Aprilia, salah satu anggota Tim Advokasi untuk Demokrasi dari Lembaga Bantuan Hukum (LBH) Jakarta mengungkapkan bahwa terdapat 188 orang yang ditangkap dan dibawa ke Polda Metro Jaya untuk diperiksa lebih lanjut.

“Dari 188 yang ditangkap, masih ada 5 yang ditahan dan jadi tersangka. Sisanya sudah bebas,” ujar Aprilia, saat dihubungi, Selasa (18/8).

Sementara pada pascaaksi, terdapat tindakan balasan dari perusahaan karena tidak memenuhi larangan aksi berupa pemasangan police line di sekretariat Kongres Aliansi Serikat Buruh Indonesia (KASBI) di salah satu pabrik di daerah Cimahi. Juga penetapan tersangka tanpa bukti yang cukup dan melanggar prosedur utamanya yang diduga bagian dari Anarko. Ada pula penyesatan informasi dari dan kepada beberapa lembaga negara bahwa aksi rusuh. Salah satu peserta berusia anak diproses tanpa memperhatikan hak-hak anak yang berhadapan dengan hukum. Terjadi pula penghalang-halangan pendamping dalam berbagai bentuknya. Juga ada keluarga korban yang tidak dapat bertemu meski telah lama menunggu. Ditemukan pemeriksaan urine tanpa ada indikasi apapun, diduga pemeriksaan acak ini dijadikan sarana mengkriminalkan peserta aksi.

Dalam membantu penanganan HAM dalam aksi 'Tolak Omnibus Law" TAUD didampingi oleh beberapa pendamping hukum seperti, LBH Jakarta, LBH Masyarakat, LBH Pers, Kontras, Yayasan Lembaga Bantuan Hukum Indonesia (YLBHI), LBH Muhammadiyah, LBH Ansor, Konfederasi Persatuan Buruh Indonesia (KPBI), dan beberapa pengacara individu. Aprilia menjelaskan bahwa pengaduan yang dilakukan oleh TAUD dan tim pendamping hukum yang terdiri dari beberapa elemen masyarakat sipil hari ini diterima oleh Komnas HAM.

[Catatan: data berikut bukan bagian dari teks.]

(* ===== verification/Query.v ===== *)
(** * Query: the SQL read constructs the SELECT statements use

    The SELECT statements of models.py and query_models.py are modelled
    one function each (in [Reads] and [Reports]); this file holds what
    they share:
    - [ORDER BY] as [order_by]: a sort of the rows on a list of keys,
      each ascending or descending, compared with [sql_cmp] (NULL first
      when ascending, strings in the order of the collation).  MySQL
      leaves the order of rows with equal keys unspecified; the model
      sorts with stdpp's (stable) [merge_sort], and the theorems about
      queries only use that the result is sorted and a permutation of
      its input ([order_by_sorted], [order_by_perm]).
    - [LIMIT n OFFSET k] as [sql_limit].
    - [LIKE] as [like_match]: [%], [_] and the escape character [\],
      characters compared one by one under the collation (MySQL's LIKE is
      per-character).
    - the aggregates over a DECIMAL(4,2) column: [AVG] has six decimals
      (the column's two plus [div_precision_increment] = 4), rounded half
      away from zero; [ROUND(x, 2)] rounds that again to hundredths. *)

From S2P Require Import Prelude PyModel Storage.
From stdpp Require Import sorting.
Local Open Scope Z_scope.

(** ** ORDER BY *)

Inductive dir := Asc | Desc.

Section Order.
  Context `{Collation}.

Definition sql_cmp (a b : sqlval) : comparison :=
    match a, b with
    | SNull, SNull => Eq
    | SNull, _ => Lt
    | _, SNull => Gt
    | SInt x, SInt y => Z.compare x y
    | SDec x, SDec y => Z.compare x y
    | SInt x, SDec y => Z.compare (100 * x) y
    | SDec x, SInt y => Z.compare x (100 * y)
    | SStr s, SStr t => coll_cmp s t
    | SStr _, _ => Gt
    | _, SStr _ => Lt
    end.

Definition dir_cmp (d : dir) (o : comparison) : comparison :=
    match d with Asc => o | Desc => CompOpp o end.

  (** Lexicographic comparison of two keys under the directions [ds]. *)
Fixpoint keys_cmp (ds : list dir) (k1 k2 : list sqlval) : comparison :=
    match ds, k1, k2 with
    | d :: ds', a :: k1', b :: k2' =>
        match dir_cmp d (sql_cmp a b) with Eq => keys_cmp ds' k1' k2' | o => o end
    | _, _, _ => Eq
    end.

Definition row_le {R} (ds : list dir) (key : R -> list sqlval) (x y : R) : Prop :=
    keys_cmp ds (key x) (key y) <> Gt.

#[export] Instance row_le_dec {R} ds (key : R -> list sqlval) : RelDecision (row_le ds key).
  Proof. intros x y. unfold row_le. apply _. Defined.

  (** [SELECT ... ORDER BY key] *)
Definition order_by {R} (ds : list dir) (key : R -> list sqlval) (l : list R) : list R :=
    merge_sort (row_le ds key) l.

  (** [LIMIT n]: a negative count is a syntax error once the connector
      has written the parameter into the statement. *)
Definition sql_limit {R} (n : Z) (l : list R) : option (list R) :=
    if n <? 0 then None else Some (take (Z.to_nat n) l).

Definition sql_limit_offset {R} (n k : Z) (l : list R) : option (list R) :=
    if (n <? 0) || (k <? 0) then None else Some (take (Z.to_nat n) (drop (Z.to_nat k) l)).
End Order.

(** ** Joins and grouping *)

(** [l LEFT JOIN r ON ...]: each left row with its matches, or with NULL
    when it has none. *)
Definition left_join {A B} (l : list A) (r : A -> list B) : list (A * option B) :=
  a ← l; match r a with [] => [(a, None)] | bs => (fun b => (a, Some b)) <$> bs end.

(** [GROUP BY label] with [COUNT( * )]: one row per distinct label, in
    the order of first occurrence. *)
Definition group_count (labels : list ustr) : list (ustr * Z) :=
  (fun g => (g, Z.of_nat (length (filter (fun x => x = g) labels)))) <$> remove_dups labels.

(** ** LIKE *)

Section Like.
  Context `{Collation}.

Fixpoint tails (s : ustr) : list ustr :=
    match s with [] => [[]] | _ :: s' => s :: tails s' end.

Definition like_char (c c' : Z) : bool := coll_eq [c] [c'].

  (** [s LIKE p] with the default escape character [\]. *)
Fixpoint like_match (p : ustr) (s : ustr) : bool :=
    match p with
    | [] => bool_decide (s = [])
    | 37 :: p' => existsb (like_match p') (tails s)
    | 95 :: p' => match s with [] => false | _ :: s' => like_match p' s' end
    | 92 :: c :: p' => match s with [] => false | c' :: s' => like_char c c' && like_match p' s' end
    | c :: p' => match s with [] => false | c' :: s' => like_char c c' && like_match p' s' end
    end.

  (** A pattern without wildcard nor escape characters matches a string
      exactly when the two agree character by character. *)
Definition plain_pattern (k : ustr) : Prop := Forall (fun c => c <> 37 /\ c <> 95 /\ c <> 92) k.

  (** [k] occurs in [s], characters compared under the collation. *)
Definition occurs (k s : ustr) : Prop :=
    exists a x b, s = a ++ x ++ b /\ Forall2 (fun c c' => like_char c c' = true) k x.
End Like.

(** The number of occurrences of [g] in [l]: [COUNT( * )] of a group. *)
Definition occurrences {A} `{!EqDecision A} (l : list A) (g : A) : Z := Z.of_nat (length (filter (fun x => x = g) l)).

(** ** Aggregates over DECIMAL(4,2) values (hundredths) *)

(** [AVG(col)]: NULL on no row, otherwise in millionths. *)
Definition avg6 (l : list Z) : option Z :=
  match l with
  | [] => None
  | _ => Some (round_half_away_div (sum_Z l * 10000) (Z.of_nat (length l)))
  end.

(** [ROUND(x, 2)] of a value with six decimals, in hundredths. *)
Definition round2_of6 (x : Z) : Z := round_half_away_div x 10000.

Definition sql_min (l : list Z) : option Z :=
  match l with [] => None | x :: l' => Some (foldr Z.min x l') end.
Definition sql_max (l : list Z) : option Z :=
  match l with [] => None | x :: l' => Some (foldr Z.max x l') end.

(** [COUNT(DISTINCT col)] over integer values. *)
Definition count_distinct (l : list Z) : Z := Z.of_nat (length (remove_dups l)).

(** * Lemmas *)

Section OrderLemmas.
  Context `{Collation}.

Lemma sql_cmp_opp (a b : sqlval) : sql_cmp a b = CompOpp (sql_cmp b a).
  Proof.
    destruct a, b; simpl; try done; try apply Z.compare_antisym; apply coll_cmp_opp.
  Qed.

Lemma keys_cmp_opp (ds : list dir) (k1 k2 : list sqlval) :
    keys_cmp ds k1 k2 = CompOpp (keys_cmp ds k2 k1).
  Proof.
    revert k1 k2. induction ds as [|d ds IH]; intros [|a k1] [|b k2]; simpl; try done.
    rewrite (sql_cmp_opp a b).
    destruct d, (sql_cmp b a); simpl; auto.
  Qed.

Lemma row_le_total {R} ds (key : R -> list sqlval) : Total (row_le ds key).
  Proof.
    intros x y. unfold row_le. rewrite (keys_cmp_opp ds (key y) (key x)).
    destruct (keys_cmp ds (key x) (key y)); simpl; auto; by right.
  Qed.
#[export] Existing Instance row_le_total.

Lemma order_by_sorted {R} ds (key : R -> list sqlval) (l : list R) :
    Sorted (row_le ds key) (order_by ds key l).
  Proof. apply Sorted_merge_sort, _. Qed.

Lemma order_by_perm {R} ds (key : R -> list sqlval) (l : list R) :
    order_by ds key l ≡ₚ l.
  Proof. apply merge_sort_Permutation. Qed.

Lemma elem_of_order_by {R} ds (key : R -> list sqlval) (l : list R) x :
    x ∈ order_by ds key l <-> x ∈ l.
  Proof. by rewrite order_by_perm. Qed.

Lemma sql_limit_Some {R} (n : Z) (l l' : list R) :
    sql_limit n l = Some l' -> 0 <= n /\ l' = take (Z.to_nat n) l.
  Proof. unfold sql_limit. destruct (Z.ltb_spec n 0); intros; simplify_eq; auto. Qed.
End OrderLemmas.

Section LikeLemmas.
  Context `{Collation}.

Lemma elem_of_tails (s t : ustr) : t ∈ tails s <-> exists a, s = a ++ t.
  Proof.
    revert t. induction s as [|c s IH]; intros t; simpl.
    - rewrite list_elem_of_singleton. split; [intros ->; by exists [] |].
      intros [a Ha]. symmetry in Ha. by apply app_eq_nil in Ha as [_ ->].
    - rewrite elem_of_cons, IH. split.
      + intros [->|[a ->]]; [by exists [] | by exists (c :: a)].
      + intros [[|c' a] Ha]; [by left|]. injection Ha as -> ->. right. eauto.
  Qed.


Lemma like_plain (k m s : ustr) :
    plain_pattern k ->
    like_match (k ++ m) s = true <->
    exists x s', s = x ++ s' /\ Forall2 (fun a b => like_char a b = true) k x /\ like_match m s' = true.
  Proof.
    intros Hk. revert s. induction Hk as [|c k [H1 [H2 H3]] Hk IH]; intros s.
    - simpl. split; [intros; by exists [], s | intros (x & s' & -> & Hx & Hm); by inversion Hx].
    - assert (like_match (c :: k ++ m) s =
              match s with [] => false | c' :: s' => like_char c c' && like_match (k ++ m) s' end)
        as Hc.
      { destruct c as [|p|p]; try done; repeat (destruct p; try done). }
      change ((c :: k) ++ m) with (c :: (k ++ m)). rewrite Hc. clear Hc.
      destruct s as [|c' s].
      + split; [discriminate | intros (x & s' & Hs & Hx & _); inversion Hx; subst; discriminate].
      + rewrite andb_true_iff, IH. split.
        * intros [Hc (x & s' & -> & Hx & Hm)]. exists (c' :: x), s'. eauto.
        * intros (x & s' & Hs & Hx & Hm). inversion Hx as [|? y ? x' Hc Hx']; subst.
          simpl in Hs. injection Hs as -> ->. eauto 7.
  Qed.


  (** [col LIKE '%k%'] for a plain [k]: [k] occurs in [col]. *)
Lemma like_contains (k s : ustr) :
    plain_pattern k ->
    like_match ([37] ++ k ++ [37]) s = true <-> occurs k s.
  Proof.
    intros Hk. unfold occurs. simpl. rewrite existsb_exists. split.
    - intros (t & Ht & Hm). apply list_elem_of_In, elem_of_tails in Ht as [a ->].
      apply (like_plain k [37]) in Hm as (x & b & -> & Hx & _); [|done]. eauto.
    - intros (a & x & b & -> & Hx). exists (x ++ b). split.
      + apply list_elem_of_In, elem_of_tails. by exists a.
      + apply (like_plain k [37]); [done|]. exists x, b. split_and!; [done | done |].
        simpl. apply existsb_exists. exists []. split; [| done].
        apply list_elem_of_In, elem_of_tails. exists b. by rewrite app_nil_r.
  Qed.
End LikeLemmas.

(** ** Bounds of the aggregates *)

Lemma avg6_bounds (l : list Z) (lo hi a : Z) :
  0 <= lo -> Forall (fun g => lo <= g <= hi) l -> avg6 l = Some a -> lo * 10000 <= a <= hi * 10000.
Proof.
  intros Hlo Hl. destruct l as [|g l']; [discriminate|]. intros [= <-].
  pose proof (sum_Z_bounds lo hi (g :: l') Hl) as Hs.
  set (n := Z.of_nat (length (g :: l'))) in *.
  assert (0 < n) by (subst n; simpl; lia).
  apply round_half_away_div_within; [lia | lia |]. subst n. simpl in *. nia.
Qed.

Lemma round2_of6_bounds (lo hi x : Z) :
  0 <= lo -> lo * 10000 <= x <= hi * 10000 -> lo <= round2_of6 x <= hi.
Proof. intros Hlo Hx. unfold round2_of6. apply round_half_away_div_within; lia. Qed.

(** ** Joins *)

Section JoinLemmas.
  Context {A B : Type}.

Lemma left_join_cons (a : A) (l : list A) (r : A -> list B) :
    left_join (a :: l) r =
    match r a with [] => [(a, None)] | bs => (fun b => (a, Some b)) <$> bs end ++ left_join l r.
  Proof. done. Qed.

Lemma elem_of_left_join (l : list A) (r : A -> list B) (a : A) (ob : option B) :
    (a, ob) ∈ left_join l r <->
    a ∈ l /\ match ob with None => r a = [] | Some b => b ∈ r a end.
  Proof.
    induction l as [|a' l IH]; [simpl; rewrite elem_of_nil; split; [done | by intros [Hn _]; apply elem_of_nil in Hn]|].
    rewrite left_join_cons, elem_of_app, IH, elem_of_cons.
    destruct (r a') as [|b' bs] eqn:Er.
    - rewrite list_elem_of_singleton. split.
      + intros [[= -> ->]|[? ?]]; [split; [by left | done] | tauto].
      + intros [[->|?] ?]; [|tauto]. destruct ob; [rewrite Er in *; set_solver | by left].
    - rewrite list_elem_of_fmap. split.
      + intros [(b & [= -> ->] & Hb)|[? ?]]; [split; [by left | by rewrite Er] | tauto].
      + intros [[->|?] Hob]; [|tauto]. left. rewrite Er in Hob.
        destruct ob as [b|]; [by exists b | done].
  Qed.

Lemma filter_pairs (P : A -> Prop) `{!∀ a, Decision (P a)} (a : A) (bs : list (option B)) :
    filter (fun x => P x.1) ((fun b => (a, b)) <$> bs) =
    if decide (P a) then (fun b => (a, b)) <$> bs else [].
  Proof.
    induction bs as [|b bs IH]; [simpl; by destruct (decide (P a))|].
    rewrite fmap_cons, filter_cons, IH. simpl. by destruct (decide (P a)).
  Qed.

Lemma filter_left_join (P : A -> Prop) `{!∀ a, Decision (P a)}
    (Q : A * option B -> Prop) `{!∀ x, Decision (Q x)} (l : list A) (r : A -> list B) :
    (forall x, Q x <-> P x.1) ->
    filter Q (left_join l r) = left_join (filter P l) r.
  Proof.
    intros HQ. rewrite (list_filter_iff _ (fun x => P x.1)) by done. clear HQ.
    induction l as [|a l IH]; [done|].
    rewrite left_join_cons, filter_app, IH, filter_cons.
    assert (Hm : match r a with [] => [(a, None)] | bs => (fun b => (a, Some b)) <$> bs end =
                 (fun b => (a, b)) <$> match r a with [] => [None] | bs => Some <$> bs end).
    { destruct (r a); [done|]. simpl. by rewrite <-list_fmap_compose. }
    rewrite Hm, filter_pairs, <-Hm.
    by destruct (decide (P a)); rewrite ?left_join_cons.
  Qed.

Lemma length_left_join_le1 (l : list A) (r : A -> list B) :
    (forall a, a ∈ l -> length (r a) <= 1)%nat -> length (left_join l r) = length l.
  Proof.
    induction l as [|a l IH]; intros Hr; [done|].
    rewrite left_join_cons, length_app, IH by set_solver.
    specialize (Hr a ltac:(set_solver)).
    destruct (r a) as [|b [|b' bs]]; simpl in *; [done | done | lia].
  Qed.
Lemma left_join_single (a : A) (r : A -> list B) :
    left_join [a] r = match r a with [] => [(a, None)] | bs => (fun b => (a, Some b)) <$> bs end.
  Proof. unfold left_join. simpl. by rewrite app_nil_r. Qed.

Lemma length_left_join_single (a : A) (r : A -> list B) :
    length (left_join [a] r) = Nat.max 1 (length (r a)).
  Proof.
    rewrite left_join_single. destruct (r a) as [|b bs]; [done|].
    rewrite length_fmap. simpl. lia.
  Qed.

  (** The rows of a single left row that found a match are its matches. *)
Lemma left_join_single_matched (a : A) (r : A -> list B) :
    length (filter (fun y => is_Some y.2) (left_join [a] r)) = length (r a).
  Proof.
    rewrite left_join_single. destruct (r a) as [|b bs]; [done|].
    rewrite filter_all_true; [by rewrite length_fmap|].
    intros x Hx. apply list_elem_of_fmap in Hx as (b' & -> & _). simpl. eauto.
  Qed.
End JoinLemmas.

(** ** Grouping *)

Section GroupLemmas.
  Context {A : Type} `{!EqDecision A}.


Lemma occurrences_sum (l keys : list A) :
    NoDup keys -> (forall x, x ∈ l -> x ∈ keys) ->
    sum_Z (occurrences l <$> keys) = Z.of_nat (length l).
  Proof.
    intros Hk. induction l as [|x l IH]; intros Hl.
    - clear Hk Hl. induction keys as [|k keys IHk]; [done|]. by rewrite fmap_cons, sum_Z_cons, IHk.
    - assert (occurrences (x :: l) <$> keys =
              (fun g => (if decide (x = g) then 1 else 0) + occurrences l g) <$> keys) as ->.
      { apply list_fmap_ext. intros _ g _. unfold occurrences.
        rewrite filter_cons. destruct (decide (x = g)); simpl; lia. }
      rewrite sum_Z_fmap_add, sum_Z_indicator, IH by set_solver. rewrite length_cons. lia.
  Qed.
End GroupLemmas.

Lemma group_count_fst (labels : list ustr) : fst <$> group_count labels = remove_dups labels.
Proof. unfold group_count. rewrite <-list_fmap_compose. apply list_fmap_id. Qed.

(** The counts of [GROUP BY] add up to the number of rows. *)
Lemma group_count_sum (labels : list ustr) :
  sum_Z (snd <$> group_count labels) = Z.of_nat (length labels).
Proof.
  unfold group_count. rewrite <-list_fmap_compose.
  apply (occurrences_sum labels (remove_dups labels)); [apply NoDup_remove_dups|].
  intros x. by rewrite elem_of_remove_dups.
Qed.

Lemma group_count_pos (labels : list ustr) (r : ustr * Z) :
  r ∈ group_count labels -> 0 < r.2.
Proof.
  unfold group_count. intros (g & -> & Hg)%list_elem_of_fmap. simpl.
  rewrite elem_of_remove_dups in Hg.
  assert (g ∈ filter (fun x => x = g) labels) as Hf by (apply list_elem_of_filter; split; [reflexivity | exact Hg]).
  destruct (filter _ _); [by apply elem_of_nil in Hf | simpl; lia].
Qed.

Lemma Sorted_take {A} (R : relation A) (l : list A) (n : nat) :
  Sorted R l -> Sorted R (take n l).
Proof.
  intros Hl. revert n. induction Hl as [|x l Hl IH Hx]; intros [|n]; simpl; try constructor.
  - apply IH.
  - destruct Hx as [|y l' Hxy]; destruct n; simpl; constructor; done.
Qed.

“Hasil pengaduannya Komnas HAM menerima laporan dan akan melakukan fungsi pemantauan sesuai pasal 76 UU HAM. Ada beberapa hal yang akan dilakukan ke depan,” tegasnya.

Untuk beberapa hal yang akan dilakukan ke depannya, April menjelaskan bahwa saat ini tidak dapat memberitahu secara detail tapi yang pasti akan segera memanggil Kapolda untuk dimintai keterangan khususnya penangkapan pada 14 Agustus kemarin.